Why are we living like its peacetime?

queen mary postcard reconsecrated from peacetime luxury to wartime troop transport

It’s January with all the hope of a new year, a new you, a new lease on life. I love to use the downtime after Christmas as a time of reflection and planning. I update my budget, review my credit report, book appointments, and plan my garden. It re-centers me as I dive into the new year. Last January, I took a class called Perspectives in the World Christian movement. It was life changing. It challenged me and turned my post-Christmas reset into a yearlong deep dive into how I live.

During the course, I read the article Reconsecration to a Wartime, not a Peacetime Lifestyle by Ralph D. Winter and it shook my world. We’ve all heard the taglines: You deserve it. You’ve earned it. You’re worth it. Work hard, play hard. Every day, we’re pummeled with the lure of exclusivity, luxury, and status. Well, Ralph Winter has a different message:

“Ours is a save-yourself society if there ever was one. But does it really work? Underdeveloped societies suffer from one set of diseases: tuberculosis, malnutrition, pneumonia, parasites, typhoid, cholera, and so on. Affluent North America has virtually invented a whole new set of diseases: obesity, arteriosclerosis, heart disease, strokes, lung cancer, venereal diseases, cirrhosis of the liver, etc. And we’re more than ever plagued with the social diseases of drug addiction, alcoholism, divorce, abused children, suicide, murder. Take your choice. Our divorce courts, prisons, psychiatric offices and mental institutions are flooded. In saving ourselves, we have nearly lost ourselves.”

Recently, I was reorganizing my closets and had to decide where to put my shoe rack. It occurred to me that management of my excess shoes is a problem I created. We buy storage bins, sheds, and bigger houses to help manage our overconsumption. Then we waste time caring for it. We dust, polish, move, vacuum, store, and wash our excess. It occupies space in our minds as the pressure of maintaining it weighs on us. The cost to us is so much greater than what’s on the price tag. In striving for affluence and ease, we trade one set of problems for another.

From Luxury to Wartime

In the article, Winter talks about the Queen Mary a luxury liner that was repurposed as troop transport during the Second World War. The contrast between its original use and wartime use was drastic. Luxury and excess were set aside for the sake of those on the frontlines of the war. There were other wartime shifts. Car factories were suddenly producing guns, trucks, tanks, and bombers. Food and essential items, such as metal, petroleum products, and plastic were conserved. People grew victory gardens to supplement rations. The whole nation was mobilized in support of those on the frontlines. They weren’t mobilized to change their lifestyles or to do with less for their health or for some future blessing. It was because lives and freedom were at stake.

Today we, the Body of Christ, are faced with a similar call to mobilize to a wartime lifestyle. There are more than 3 billion people in unreached people groups. More than 3 billion people who don’t even have the option to know Jesus as Lord and Savior because they have never heard.  
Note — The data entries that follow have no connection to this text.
Lemma take_inv G Γ m g V tr c v :
  Inv G Γ m → Γ !! rx = Some (Ent g V tr (Some c)) → gphase g = Open → ready g = true →
  let p := length (vals g) in
  mcells m !! cell p = Some (wstamp p, Some v) →
  ∃ G', Inv G' (<[rx := Ent (take_ghost v g) (write_view (cell p) (rstamp p) V) tr (Some c)]> Γ)
    (set_mcells <[cell p := (rstamp p, None)]> m).
Proof using Hok.
  intros HI Hi Hph Hrd p Hcell. destruct (open_receiver _ _ _ _ _ _ _ HI Hi Hph) as (HM & Hfr & Hfd & Hkeep).
  destruct (receiver_entry sh _ _ _ _ _ _ _ _ HI Hi) as (Hc & Hr & Hl).
  destruct (take_ready _ _ _ _ _ _ _ HI Hi Hph Hrd) as (tk & Hq & Hpb & Hp & Hcell' & Hcov). fold p in Hq, Hp, Hcell'.
  rewrite Hcell in Hcell'. injection Hcell' as ->.
  pose proof (lookup_lt_Some _ _ _ Hq) as Hlt.
  pose proof (mi_glob _ _ _ _ _ HI) as HG. destruct (write_view_grows (cell p) (rstamp p) V) as [Hg1 Hg2].
  set (V' := write_view _ _ V) in *. set (m' := set_mcells _ m).
  assert (Hev : evolves sh rx G m (take_glob G) m') by (by apply receiver_evolves).
  assert (Hcv : covers sh G (S (npop G)) (cur V')).
  { intros q Hlq. destruct (decide (q = npop G)) as [->|Hne].
    - rewrite <-Hp. split; [simpl; rewrite vw_set_same; lia|].
      intros tk' t' Hq' Ht'. rewrite Hq in Hq'. injection Hq' as <-.
      destruct (lr_ready _ _ _ _ Hr Hrd) as (tk2 & Hq2 & _ & Hcv2). rewrite <-Hp, Hq in Hq2. injection Hq2 as <-.
      unfold covered in Hcv2. rewrite Ht', <-Hp in Hcv2. simpl in Hcv2. pose proof (Hg1 (rnd p)). simpl in *. lia.
    - eapply (mp_covers_mono sh G (npop G)); [apply Hr|done|exact Hg1|lia]. }
  exists (take_glob G).
  eapply step_inv; [exact HI|exact Hi|exact Hev|..].
  - pose proof (go_pub _ _ _ _ HG). destruct HG. split; simpl; unfold ntk in *; simpl; try done; try lia.
    + intros q tk' Hlq Hq'. destruct (decide (q = p)) as [->|Hne]; [congruence|]. eapply go_done; [|done]. lia.
    + intros Hcl. apply (lr_open _ _ _ _ Hr) in Hph. congruence.
    + rewrite go_dropped, Hkeep, !Nat.sub_diag. done.
    + intros Hf. congruence.
    + intros _. destruct HM. split; try done.
      * destruct mo_strong as (h & Hh & n & x & H1 & H2 & H3 & H4 & H5). exists h. split; [done|].
        exists n, x. split_and!; try done. intros Hnot. destruct Hnot. apply (lc_hold _ _ _ _ _ Hc). by left.
      * eapply cells_taken; [by apply HI|congruence|unfold ntk; lia|done|simpl; congruence|done|done].
  - apply receiver_local.
    + destruct (common_grown sh Hok _ m m' _ _ _ _ _ V' (Some c) tr eq_refl Hg1 Hg2 Hc) as [].
      split; simpl in *; try done; intros; congruence.
    + destruct (receiver_grown sh Hok _ m m' _ _ _ _ V' (Some c) tr eq_refl Hg1 Hr) as []. simpl in *.
      split; simpl; try done.
      * rewrite length_app. simpl. lia.
      * rewrite (take_S_r _ _ (tval tk)); [by rewrite lr_vals|]. by rewrite list_lookup_fmap, <-Hp, Hq.
      * intros Hd. destruct (lr_done Hd). unfold ntk in *. lia.
    + unfold log_ok in *. rewrite decide_True in * by done. simpl in *. split; [|apply Hl].
      destruct Hl as [Hl _]. etrans; [exact Hl|]. by apply prefix_app_r.
Qed.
And Jesus came and said to them, “All authority in heaven and on earth has been given to me. Go therefore and make disciples of all nations, baptizing them in[a] the name of the Father and of the Son and of the Holy Spirit, teaching them to observe all that I have commanded you. And behold, I am with you always, to the end of the age. ~ Matthew 28:18-20

According to Winter, affluence is poison to the Great Commission, and the only antidote is reconsecration. We need to actively choose to reconsecrate or set our lives and resources aside for holy use.  Luke 12:48 tells us that “From everyone who has been given much, much will be demanded; and from the one who has been entrusted with much, much more will be asked.” As a Church, we understand that those who are serving the least reached have committed their lives and resources to the Great Commission.  But imagine the impact if the rest of the Church adopted a wartime lifestyle too?  There would never be question of how to fund their ministries.

People are lost and hungry and hurting. This should be an all-out emergency for the Church. Lives are at stake. Eternities are at stake. We’ve been given our marching orders. So, why do we still live like its peacetime?